BEGIN Data excerpts

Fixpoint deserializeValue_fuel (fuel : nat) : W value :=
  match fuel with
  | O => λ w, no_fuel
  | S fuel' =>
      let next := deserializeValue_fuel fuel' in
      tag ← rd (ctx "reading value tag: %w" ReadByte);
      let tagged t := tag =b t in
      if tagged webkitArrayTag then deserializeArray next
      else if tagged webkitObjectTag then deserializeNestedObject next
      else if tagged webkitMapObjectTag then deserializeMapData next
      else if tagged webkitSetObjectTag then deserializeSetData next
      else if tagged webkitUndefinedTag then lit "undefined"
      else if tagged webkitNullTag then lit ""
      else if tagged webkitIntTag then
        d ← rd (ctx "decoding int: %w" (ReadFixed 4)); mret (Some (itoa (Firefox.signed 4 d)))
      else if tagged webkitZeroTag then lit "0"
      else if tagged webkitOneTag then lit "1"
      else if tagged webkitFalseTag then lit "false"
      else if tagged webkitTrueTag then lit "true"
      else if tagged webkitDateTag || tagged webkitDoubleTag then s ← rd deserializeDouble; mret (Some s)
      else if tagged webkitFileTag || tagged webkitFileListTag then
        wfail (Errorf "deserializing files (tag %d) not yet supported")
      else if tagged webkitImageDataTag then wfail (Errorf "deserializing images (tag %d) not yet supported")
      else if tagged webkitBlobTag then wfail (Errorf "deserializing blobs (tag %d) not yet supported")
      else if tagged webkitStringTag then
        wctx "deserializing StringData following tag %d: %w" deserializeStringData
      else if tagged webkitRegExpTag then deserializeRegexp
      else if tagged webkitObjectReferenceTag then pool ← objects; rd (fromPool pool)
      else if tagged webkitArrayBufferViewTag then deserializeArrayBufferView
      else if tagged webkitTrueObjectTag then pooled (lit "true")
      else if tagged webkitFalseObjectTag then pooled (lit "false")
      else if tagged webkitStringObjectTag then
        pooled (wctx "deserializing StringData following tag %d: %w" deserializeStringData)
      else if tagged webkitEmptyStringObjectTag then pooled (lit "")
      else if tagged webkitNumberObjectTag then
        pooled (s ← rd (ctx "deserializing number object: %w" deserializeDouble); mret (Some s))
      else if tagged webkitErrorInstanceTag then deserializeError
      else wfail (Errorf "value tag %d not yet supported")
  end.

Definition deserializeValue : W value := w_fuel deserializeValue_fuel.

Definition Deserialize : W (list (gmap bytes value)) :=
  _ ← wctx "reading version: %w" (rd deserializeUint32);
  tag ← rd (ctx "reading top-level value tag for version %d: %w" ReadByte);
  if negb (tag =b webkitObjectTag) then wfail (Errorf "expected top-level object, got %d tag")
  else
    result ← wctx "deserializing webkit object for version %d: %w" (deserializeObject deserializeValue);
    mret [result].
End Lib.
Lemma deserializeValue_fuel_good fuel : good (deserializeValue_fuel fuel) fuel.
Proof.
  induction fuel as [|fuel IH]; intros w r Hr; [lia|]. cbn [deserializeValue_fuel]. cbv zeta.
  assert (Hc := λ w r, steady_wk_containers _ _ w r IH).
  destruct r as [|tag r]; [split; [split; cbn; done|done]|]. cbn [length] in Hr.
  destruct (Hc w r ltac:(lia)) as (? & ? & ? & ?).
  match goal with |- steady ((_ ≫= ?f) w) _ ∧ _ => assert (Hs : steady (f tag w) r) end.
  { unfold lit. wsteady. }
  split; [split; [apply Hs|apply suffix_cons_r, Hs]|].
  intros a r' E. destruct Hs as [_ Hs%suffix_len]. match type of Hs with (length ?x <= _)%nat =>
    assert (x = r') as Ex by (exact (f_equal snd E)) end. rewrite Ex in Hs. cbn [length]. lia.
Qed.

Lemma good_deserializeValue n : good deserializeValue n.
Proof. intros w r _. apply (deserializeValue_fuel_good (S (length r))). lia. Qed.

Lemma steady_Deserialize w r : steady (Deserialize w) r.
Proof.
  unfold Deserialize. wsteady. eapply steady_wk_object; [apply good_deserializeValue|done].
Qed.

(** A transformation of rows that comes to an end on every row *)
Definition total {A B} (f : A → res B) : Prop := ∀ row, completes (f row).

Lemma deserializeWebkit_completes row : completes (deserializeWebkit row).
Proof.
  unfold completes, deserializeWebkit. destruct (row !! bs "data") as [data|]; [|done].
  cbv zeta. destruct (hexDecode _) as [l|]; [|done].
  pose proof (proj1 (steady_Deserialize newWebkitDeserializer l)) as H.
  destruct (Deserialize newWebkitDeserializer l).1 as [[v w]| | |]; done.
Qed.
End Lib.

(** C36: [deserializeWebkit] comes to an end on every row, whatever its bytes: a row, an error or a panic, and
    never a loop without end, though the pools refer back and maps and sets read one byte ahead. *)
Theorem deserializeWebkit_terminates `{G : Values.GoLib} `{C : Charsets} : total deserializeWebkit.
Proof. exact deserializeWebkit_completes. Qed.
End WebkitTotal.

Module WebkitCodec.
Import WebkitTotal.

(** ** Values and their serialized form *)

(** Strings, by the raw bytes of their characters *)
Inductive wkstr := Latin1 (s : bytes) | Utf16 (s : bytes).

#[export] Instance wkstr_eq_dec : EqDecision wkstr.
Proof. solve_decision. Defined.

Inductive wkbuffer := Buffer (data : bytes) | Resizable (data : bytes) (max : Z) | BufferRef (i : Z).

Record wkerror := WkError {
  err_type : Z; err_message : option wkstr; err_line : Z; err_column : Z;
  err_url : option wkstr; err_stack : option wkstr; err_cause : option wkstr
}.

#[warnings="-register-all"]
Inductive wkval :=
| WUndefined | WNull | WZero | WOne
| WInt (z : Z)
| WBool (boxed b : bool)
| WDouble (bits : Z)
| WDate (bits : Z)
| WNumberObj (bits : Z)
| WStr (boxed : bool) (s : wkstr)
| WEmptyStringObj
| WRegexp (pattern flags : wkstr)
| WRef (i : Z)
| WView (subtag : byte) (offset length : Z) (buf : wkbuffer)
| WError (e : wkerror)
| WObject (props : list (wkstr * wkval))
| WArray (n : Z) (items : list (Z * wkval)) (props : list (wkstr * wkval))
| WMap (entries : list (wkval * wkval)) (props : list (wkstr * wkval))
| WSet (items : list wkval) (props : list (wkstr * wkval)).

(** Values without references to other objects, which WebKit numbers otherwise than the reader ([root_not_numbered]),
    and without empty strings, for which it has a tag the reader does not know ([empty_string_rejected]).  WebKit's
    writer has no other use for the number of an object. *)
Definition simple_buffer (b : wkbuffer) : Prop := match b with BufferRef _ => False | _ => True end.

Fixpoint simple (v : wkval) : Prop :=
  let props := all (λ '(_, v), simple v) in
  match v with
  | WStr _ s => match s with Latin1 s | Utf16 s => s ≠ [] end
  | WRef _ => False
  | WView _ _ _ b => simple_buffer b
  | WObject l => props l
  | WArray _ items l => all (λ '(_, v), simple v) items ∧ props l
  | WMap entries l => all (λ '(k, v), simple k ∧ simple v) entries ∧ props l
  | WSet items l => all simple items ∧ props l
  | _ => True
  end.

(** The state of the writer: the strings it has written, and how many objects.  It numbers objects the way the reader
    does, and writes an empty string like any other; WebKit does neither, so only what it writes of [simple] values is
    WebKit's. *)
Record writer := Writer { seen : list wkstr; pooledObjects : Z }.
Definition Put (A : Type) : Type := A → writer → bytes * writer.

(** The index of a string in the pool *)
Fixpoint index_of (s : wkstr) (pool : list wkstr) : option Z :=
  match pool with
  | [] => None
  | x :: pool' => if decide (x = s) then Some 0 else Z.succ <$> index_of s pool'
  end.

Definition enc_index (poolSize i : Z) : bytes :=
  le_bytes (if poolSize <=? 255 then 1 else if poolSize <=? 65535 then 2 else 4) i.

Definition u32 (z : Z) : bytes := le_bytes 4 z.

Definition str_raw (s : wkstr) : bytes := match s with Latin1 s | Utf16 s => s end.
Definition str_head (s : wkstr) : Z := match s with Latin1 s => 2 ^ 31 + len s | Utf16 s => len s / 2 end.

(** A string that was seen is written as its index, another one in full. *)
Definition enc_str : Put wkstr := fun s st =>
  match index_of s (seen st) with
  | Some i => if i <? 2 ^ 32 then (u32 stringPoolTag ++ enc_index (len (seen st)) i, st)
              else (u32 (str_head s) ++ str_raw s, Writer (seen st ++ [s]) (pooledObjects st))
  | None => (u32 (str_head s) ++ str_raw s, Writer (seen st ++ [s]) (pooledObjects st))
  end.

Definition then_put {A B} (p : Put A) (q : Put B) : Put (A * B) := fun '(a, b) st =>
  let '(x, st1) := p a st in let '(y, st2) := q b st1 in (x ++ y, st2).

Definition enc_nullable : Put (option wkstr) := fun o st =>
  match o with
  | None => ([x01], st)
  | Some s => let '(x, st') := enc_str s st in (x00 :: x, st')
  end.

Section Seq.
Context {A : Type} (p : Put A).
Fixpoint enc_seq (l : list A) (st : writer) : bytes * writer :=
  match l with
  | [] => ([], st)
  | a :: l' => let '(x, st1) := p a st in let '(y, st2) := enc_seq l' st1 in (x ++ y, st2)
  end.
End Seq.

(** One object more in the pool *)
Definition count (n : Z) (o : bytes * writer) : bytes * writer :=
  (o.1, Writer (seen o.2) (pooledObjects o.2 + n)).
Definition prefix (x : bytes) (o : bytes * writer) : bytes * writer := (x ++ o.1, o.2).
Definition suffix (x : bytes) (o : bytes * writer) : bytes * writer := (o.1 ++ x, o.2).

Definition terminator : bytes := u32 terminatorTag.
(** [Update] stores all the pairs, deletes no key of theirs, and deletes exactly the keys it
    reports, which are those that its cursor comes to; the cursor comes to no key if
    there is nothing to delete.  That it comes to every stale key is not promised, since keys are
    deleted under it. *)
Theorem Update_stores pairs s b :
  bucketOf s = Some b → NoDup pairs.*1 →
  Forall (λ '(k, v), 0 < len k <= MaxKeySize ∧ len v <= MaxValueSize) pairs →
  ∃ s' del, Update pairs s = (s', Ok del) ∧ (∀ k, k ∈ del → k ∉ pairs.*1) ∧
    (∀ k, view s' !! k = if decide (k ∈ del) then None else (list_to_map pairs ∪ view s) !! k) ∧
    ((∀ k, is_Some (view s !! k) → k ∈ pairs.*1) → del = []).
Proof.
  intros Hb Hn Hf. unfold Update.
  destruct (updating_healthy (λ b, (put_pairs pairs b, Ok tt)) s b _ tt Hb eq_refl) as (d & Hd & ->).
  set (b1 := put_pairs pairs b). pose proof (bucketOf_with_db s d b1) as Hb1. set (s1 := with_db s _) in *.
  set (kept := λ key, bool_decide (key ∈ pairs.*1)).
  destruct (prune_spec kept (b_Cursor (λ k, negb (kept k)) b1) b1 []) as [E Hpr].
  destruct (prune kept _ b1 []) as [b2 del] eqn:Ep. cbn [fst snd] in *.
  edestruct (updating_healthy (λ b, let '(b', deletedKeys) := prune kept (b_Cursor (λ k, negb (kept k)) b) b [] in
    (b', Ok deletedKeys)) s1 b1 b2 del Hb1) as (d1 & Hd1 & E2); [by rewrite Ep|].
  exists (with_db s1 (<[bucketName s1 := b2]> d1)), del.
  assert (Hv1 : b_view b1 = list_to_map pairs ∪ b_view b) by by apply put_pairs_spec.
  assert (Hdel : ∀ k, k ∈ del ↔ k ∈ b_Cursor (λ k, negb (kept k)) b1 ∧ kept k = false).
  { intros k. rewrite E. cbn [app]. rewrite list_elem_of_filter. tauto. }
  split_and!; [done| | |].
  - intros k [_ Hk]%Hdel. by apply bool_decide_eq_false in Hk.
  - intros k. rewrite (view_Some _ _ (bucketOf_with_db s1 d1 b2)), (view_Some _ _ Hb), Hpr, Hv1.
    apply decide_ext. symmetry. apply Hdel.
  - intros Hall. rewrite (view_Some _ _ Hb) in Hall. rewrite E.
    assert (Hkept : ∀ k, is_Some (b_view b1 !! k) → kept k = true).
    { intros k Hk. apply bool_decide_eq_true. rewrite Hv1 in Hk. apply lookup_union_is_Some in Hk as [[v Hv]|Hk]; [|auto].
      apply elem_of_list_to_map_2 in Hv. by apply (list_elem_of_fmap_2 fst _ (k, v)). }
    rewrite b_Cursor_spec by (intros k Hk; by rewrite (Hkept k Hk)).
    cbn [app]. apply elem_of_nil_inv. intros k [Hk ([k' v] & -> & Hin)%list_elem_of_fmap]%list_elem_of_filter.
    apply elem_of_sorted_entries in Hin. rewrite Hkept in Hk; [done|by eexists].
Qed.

END Data excerpts

- The problem: From the data above, output only the lines between the line containing "Definition suffix (x" and the line containing "reports, which are", inclusive, exactly as written.

- Response to this task:
Definition suffix (x : bytes) (o : bytes * writer) : bytes * writer := (o.1 ++ x, o.2).

Definition terminator : bytes := u32 terminatorTag.
(** [Update] stores all the pairs, deletes no key of theirs, and deletes exactly the keys it
    reports, which are those that its cursor comes to; the cursor comes to no key if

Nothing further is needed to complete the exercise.